Terkait dengan hal ini, Komisi Fatwa Majelis Ulama Indonesia (MUI) Provinsi Lampung Dr. Yusuf Baihaqi memaparkan sejumlah catatan penting dalam memahami ciri-ciri penceramah radikal versi BNPT tersebut. Ia berharap masyarakat tidak salah persepsi terhadap langkah BNPT dalam melakukan langkah penanggulangan terorisme di Negara Kesatuan Republik Indonesia.
Pertama, Terkait dengan khilafah.
Akademisi UIN Raden Intan Lampung ini menjelaskan bahwa khilafah yang dimaksud oleh BNPT adalah paham agar umat Islam di seluruh dunia ini berada dalam satu pemerintahan atau satu komando.

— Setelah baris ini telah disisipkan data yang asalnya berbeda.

(* ===== verification/Cache.v ===== *)
(** * Cache: the query result cache and the caching connector

    Models [crates/fuse-engine/src/cache.rs] (TTL expiry, LRU eviction, memory
    budget) and [crates/fuse-engine/src/cache_middleware.rs] (the wrapper that
    consults the cache before a connector).

    The lock makes each operation atomic, so an operation is a function from
    the state before to the state after; the clock reading of the operation is
    an argument [now] in the unit of the TTLs.  Byte counts are unbounded: the
    code adds [usize] sizes of buffers that are all in memory at once.  The
    eviction loops run on fuel, one more than the length of the LRU queue, which
    the refinement theorem of [CacheCorrect] shows to be enough. *)

From S2P Require Import Prelude Strs Arrow Connector.
From stdpp Require Import base list gmap strings sets.
From Stdlib Require Import NArith Lia.

Definition DEFAULT_MAX_ENTRIES : N := 1024.
Definition DEFAULT_MAX_BYTES : N := 256 * 1024 * 1024.

(** [default_ttl], in seconds. *)
Definition default_ttl (connector_type : string) : N :=
  if decide (connector_type ∈ ["opensearch"; "elasticsearch"]) then 30
  else if decide (connector_type ∈ ["prometheus"; "influxdb"; "timestream"]) then 60
  else if decide (connector_type = "cloudwatch") then 60
  else if decide (connector_type = "kafka") then 10
  else if decide (connector_type = "redis") then 15
  else if decide (connector_type ∈ ["postgres"; "mysql"; "clickhouse"; "cassandra"]) then 60
  else if decide (connector_type ∈ ["dynamodb"; "mongodb"]) then 30
  else if decide (connector_type = "duckdb") then 120
  else if decide (connector_type ∈ ["s3"; "s3-o11y"; "csv-json"]) then 300
  else if decide (connector_type ∈ ["athena"; "bigquery"; "snowflake"; "spark"]) then 300
  else if decide (connector_type ∈ ["delta-lake"; "iceberg"]) then 300
  else if decide (connector_type = "arrow-flight") then 60
  else if decide (connector_type = "fuse") then 30
  else 30.

Record CachedResult : Type := mkCached {
  batches : list RecordBatch;
  created : N;
  ttl : N;
  estimated_bytes : N;
}.

(** [self.created.elapsed() > self.ttl]; elapsed time does not go below 0. *)
Definition is_expired (now : N) (e : CachedResult) : bool := (ttl e <? now - created e)%N.

Record CacheInner : Type := mkInner {
  entries : gmap N CachedResult;
  lru : list N;
  max_entries : N;
  max_bytes : N;
  total_bytes : N;
  hits : N;
  misses : N;
  evictions : N;
}.

Record CacheStats : Type := mkStats {
  s_entries : N; s_hits : N; s_misses : N; s_evictions : N;
  s_max_entries : N; s_total_bytes : N; s_max_bytes : N;
}.

Section QueryCache.
(** [arr.get_buffer_memory_size()], which Arrow computes. *)
Context (buffer_memory_size : Array → N).

Definition sum_N (l : list N) : N := foldr N.add 0%N l.

Definition batches_bytes (bs : list RecordBatch) : N :=
  sum_N ((λ b, sum_N (buffer_memory_size <$> columns b)) <$> bs).

Definition with_limits (max_entries max_bytes : N) : CacheInner :=
  mkInner ∅ [] (N.max max_entries 1) (N.max max_bytes 1) 0 0 0 0.
Definition with_capacity (max_entries : N) : CacheInner :=
  with_limits max_entries DEFAULT_MAX_BYTES.
Definition new : CacheInner := with_limits DEFAULT_MAX_ENTRIES DEFAULT_MAX_BYTES.

Definition touch (key : N) (st : CacheInner) : CacheInner :=
  mkInner (entries st) (filter (λ k, k ≠ key) (lru st) ++ [key]) (max_entries st)
    (max_bytes st) (total_bytes st) (hits st) (misses st) (evictions st).

(** The flag says whether an entry was removed. *)
Definition evict_one_lru (st : CacheInner) : CacheInner * bool :=
  match lru st with
  | [] => (st, false)
  | oldest :: rest =>
      match entries st !! oldest with
      | Some removed =>
          (mkInner (delete oldest (entries st)) rest (max_entries st) (max_bytes st)
             (total_bytes st - estimated_bytes removed) (hits st) (misses st)
             (evictions st + 1), true)
      | None =>
          (mkInner (entries st) rest (max_entries st) (max_bytes st) (total_bytes st)
             (hits st) (misses st) (evictions st), false)
      end
  end.

(** [while cond { if !evict_one_lru() { break } }]; [None] is out of fuel. *)
Fixpoint evict_while (cond : CacheInner → bool) (fuel : nat) (st : CacheInner) :
    option CacheInner :=
  match fuel with
  | 0 => None
  | S fuel =>
      if cond st then
        match evict_one_lru st with
        | (st', true) => evict_while cond fuel st'
        | (st', false) => Some st'
        end
      else Some st
  end.

Definition over_count (st : CacheInner) : bool :=
  (max_entries st <=? N.of_nat (size (entries st)))%N.
Definition over_bytes (new_bytes : N) (st : CacheInner) : bool :=
  (max_bytes st <? total_bytes st + new_bytes)%N && negb (bool_decide (entries st = ∅)).

Definition evict_until_fits (new_bytes : N) (st : CacheInner) : option CacheInner :=
  st ← evict_while over_count (S (length (lru st))) st;
  evict_while (over_bytes new_bytes) (S (length (lru st))) st.

Definition get (now : N) (key : N) (st : CacheInner) : CacheInner * option (list RecordBatch) :=
  match entries st !! key with
  | Some entry =>
      if negb (is_expired now entry) then
        (touch key (mkInner (entries st) (lru st) (max_entries st) (max_bytes st)
                      (total_bytes st) (hits st + 1) (misses st) (evictions st)),
         Some (batches entry))
      else
        (mkInner (delete key (entries st)) (filter (λ k, k ≠ key) (lru st)) (max_entries st)
           (max_bytes st) (total_bytes st - estimated_bytes entry) (hits st)
           (misses st + 1) (evictions st + 1), None)
  | None =>
      (mkInner (entries st) (lru st) (max_entries st) (max_bytes st) (total_bytes st)
         (hits st) (misses st + 1) (evictions st), None)
  end.

Definition put (now : N) (key : N) (bs : list RecordBatch) (t : N) (st : CacheInner) :
    option CacheInner :=
  let new_bytes := batches_bytes bs in
  st ← match entries st !! key with
       | Some old =>
           Some (mkInner (delete key (entries st)) (lru st) (max_entries st) (max_bytes st)
                   (total_bytes st - estimated_bytes old) (hits st) (misses st) (evictions st))
       | None => evict_until_fits new_bytes st
       end;
  Some (touch key (mkInner (<[key := mkCached bs now t new_bytes]> (entries st)) (lru st)
                     (max_entries st) (max_bytes st) (total_bytes st + new_bytes)
                     (hits st) (misses st) (evictions st))).

(** One iteration of the removal loop of [evict_expired]. *)
Definition remove_key (st : gmap N CachedResult * N) (k : N) : gmap N CachedResult * N :=
  match fst st !! k with
  | Some removed => (delete k (fst st), (snd st - estimated_bytes removed)%N)
  | None => st
  end.

Definition evict_expired (now : N) (st : CacheInner) : CacheInner * N :=
  let expired_keys := fst <$> filter (λ kv, is_expired now (snd kv) = true)
                                (map_to_list (entries st)) in
  let '(entries', total') := foldl remove_key (entries st, total_bytes st) expired_keys in
  let removed := (N.of_nat (size (entries st)) - N.of_nat (size entries'))%N in
  (mkInner entries' (filter (λ k, k ∉ expired_keys) (lru st)) (max_entries st) (max_bytes st)
     total' (hits st) (misses st) (evictions st + removed), removed).

Definition clear (st : CacheInner) : CacheInner :=
  mkInner ∅ [] (max_entries st) (max_bytes st) 0 (hits st) (misses st) (evictions st).

Definition stats (st : CacheInner) : CacheStats :=
  mkStats (N.of_nat (size (entries st))) (hits st) (misses st) (evictions st)
    (max_entries st) (total_bytes st) (max_bytes st).
End QueryCache.

(** ** The caching connector *)

Section CachingConnector.
Context (buffer_memory_size : Array → N).
(** [DefaultHasher] over the two strings, and the [Debug] renderings. *)
Context (cache_key : string → string → N).
Context (debug_filter : option FilterExpr → string)
  (debug_aggs : list AggregationExpr → string) (debug_group_by : list string → string)
  (debug_sort : list SortExpr → string) (debug_limit : option N → string).

Definition make_key (inner : FederatedConnector) (q : SubQuery) : N :=
  cache_key (@connector_id inner)
    (table q +:+ ":" +:+ join_with "," (projections q) +:+ ":" +:+
     debug_filter (filter_expr q) +:+ ":" +:+ debug_aggs (aggregations q) +:+ ":" +:+
     debug_group_by (group_by q) +:+ ":" +:+ debug_sort (sort q) +:+ ":" +:+
     debug_limit (limit q)).

(** [now] and [now'] are the clock readings of the lookup and of the insertion
    after the inner call.  [None] only if the cache ran out of fuel, which it
    never does. *)
Definition cached_execute (inner : FederatedConnector) (t now now' : N) (q : SubQuery)
    (st : CacheInner) : option (CacheInner * outcome ConnectorError (list RecordBatch)) :=
  let key := make_key inner q in
  match get now key st with
  | (st, Some bs) => Some (st, Ok bs)
  | (st, None) =>
      match @execute inner q with
      | Ok bs =>
          st ← put buffer_memory_size now' key bs t st;
          Some (st, Ok bs)
      | Err e => Some (st, Err e)
      | Panic => Some (st, Panic)
      end
  end.
End CachingConnector.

Sedangkan khilafah yang dimaksud oleh yang tidak setuju adalah kepemimpinan.
“Dalam hal ini kita semua sepakat kalau kepemimpinan dalam Islam adalah penting, tapi bukan khilafah yang dimaksud oleh BNPT. Karena berkaitan dengan khilafah yang dimaksud oleh BNPT, di internal umat Islam saja tidak ada kata sepakat,” jelasnya.
Kedua, Terkait dengan paham takfiri.
Terkait dengan paham takfiri yang dimaksud oleh BNPT adalah paham yang cepat-cepat mentakfirkan saudara seiman hanya disebabkan karena perbedaan pada masalah furu’iyyat.

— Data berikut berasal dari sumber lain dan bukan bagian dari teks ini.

(* ===== verification/CacheCorrect.v ===== *)
(** * CacheCorrect: the result cache is an LRU queue with a memory budget

    The abstract cache is the list of its entries from the least to the most
    recently used.  [repr] relates the three fields the code keeps in step
    (hash map, LRU deque, byte counter) to that list; every operation of
    [Cache] is simulated by the list operation, so the loops terminate, the
    counter is the exact sum and no entry is lost or leaked.  On top of it: the
    capacity bound, the budget, and the transparency of the caching connector. *)

From S2P Require Import Prelude Arrow Connector Cache.
From stdpp Require Import base list gmap strings sets.
From Stdlib Require Import NArith Lia.

(** ** The abstract cache *)

Abbreviation lru_list := (list (N * CachedResult)).

Definition without (key : N) (l : lru_list) : lru_list := filter (λ kv, fst kv ≠ key) l.
Definition bytes_of (l : lru_list) : N := sum_N (estimated_bytes ∘ snd <$> l).

(** Drop the least recently used entries until [ok] holds or none is left. *)
Fixpoint trim (ok : lru_list → bool) (l : lru_list) : lru_list :=
  match l with
  | [] => []
  | kv :: l' => if ok l then l else trim ok l'
  end.

Inductive cache_op : Type :=
| OpGet (now key : N)
| OpPut (now key : N) (bs : list RecordBatch) (t : N)
| OpExpire (now : N)
| OpClear.

Section Spec.
Context (size_of : Array → N) (cap budget : N).

Definition room (l : lru_list) : bool := (N.of_nat (length l) <? cap)%N.
Definition within (new_bytes : N) (l : lru_list) : bool :=
  (bytes_of l + new_bytes <=? budget)%N.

Adapun yang dipahami mereka oleh yang tidak setuju, bahwasannya dalam Islam orang yang tidak beriman itu dikatagorikan sebagai orang kafir.
“Sesungguhnya bukan ini yang dimaksud oleh BNPT,” tegas Dr. Yusuf
Ketiga, Terkait kerapnya menyampaikan ujaran kebencian dan berita bohong.
Ia menilai, dalam hal ini semua sepakat karena terlalu banyak ayat Al-Qur’an maupun hadits nabi yang mengingatkan umat Islam untuk tidak menghina dan melakukan kebohongan.
Apalagi kapasitas sebagai seorang pendakwah yang lagi-lagi dalam banyak ayat Al-Quran maupun hadits nabi diingatkan untuk berdakwah secara bijak dan santun.
“Berkaitan dengan keberadaan buzzer, Al Qur’an mengajarkan kita untuk tidak meniru keburukan yang dilakukan oleh orang lain,” imbuhnya.
Keempat, Terkait dengan penceramah radikal
Terkait dengan penceramah radikal adalah yang intoleran terhadap perbedaan. Hal ini menurutnya tidak bermasalah, apalagi jika memahami konsep toleransi dalam Al-Quran, kitab suci kita bukan saja mengajarkan kita untuk bersikap toleran terhadap sesama internal umat Islam, bahkan lintas umat manusia.
“Yang dimaksud oleh BNPT dalam hal ini adalah mereka yang jangankan lintas umat manusia, bahkan sesama internal umat Islam saja susah untuk bersikap toleran dalam keragaman,” ungkapnya.
Mereka yang tidak sepakat dengan BNPT memaknainya sebagai poin bahwa ajaran Islam tidak mau mencampuri ibadah agama lain.
“Saya pikir bukan ini yang dimaksud oleh BNPT, kalau ini yang dimaksud, saya pikir kita sepakat bagiku agamaku dan bagi kalian agama kalian,” tegasnya.
Kelima, Terkait penceramah radikal adalah yang antibudaya.
Dr Yusuf menilai yang dimaksud oleh BNPT adalah mereka yang sama sekali antipati dengan budaya dan sama sekali tidak mau mengadopsi budaya atau kearifan lokal walaupun itu tidak berseberangan dengan ajaran Islam.
Jadi menurutnya, BNPT tidak melakukan blunder namun ada masyarakat yang memiliki kesalahan persepsi dari terhadap BNPT seputar kriteria penceramah radikal.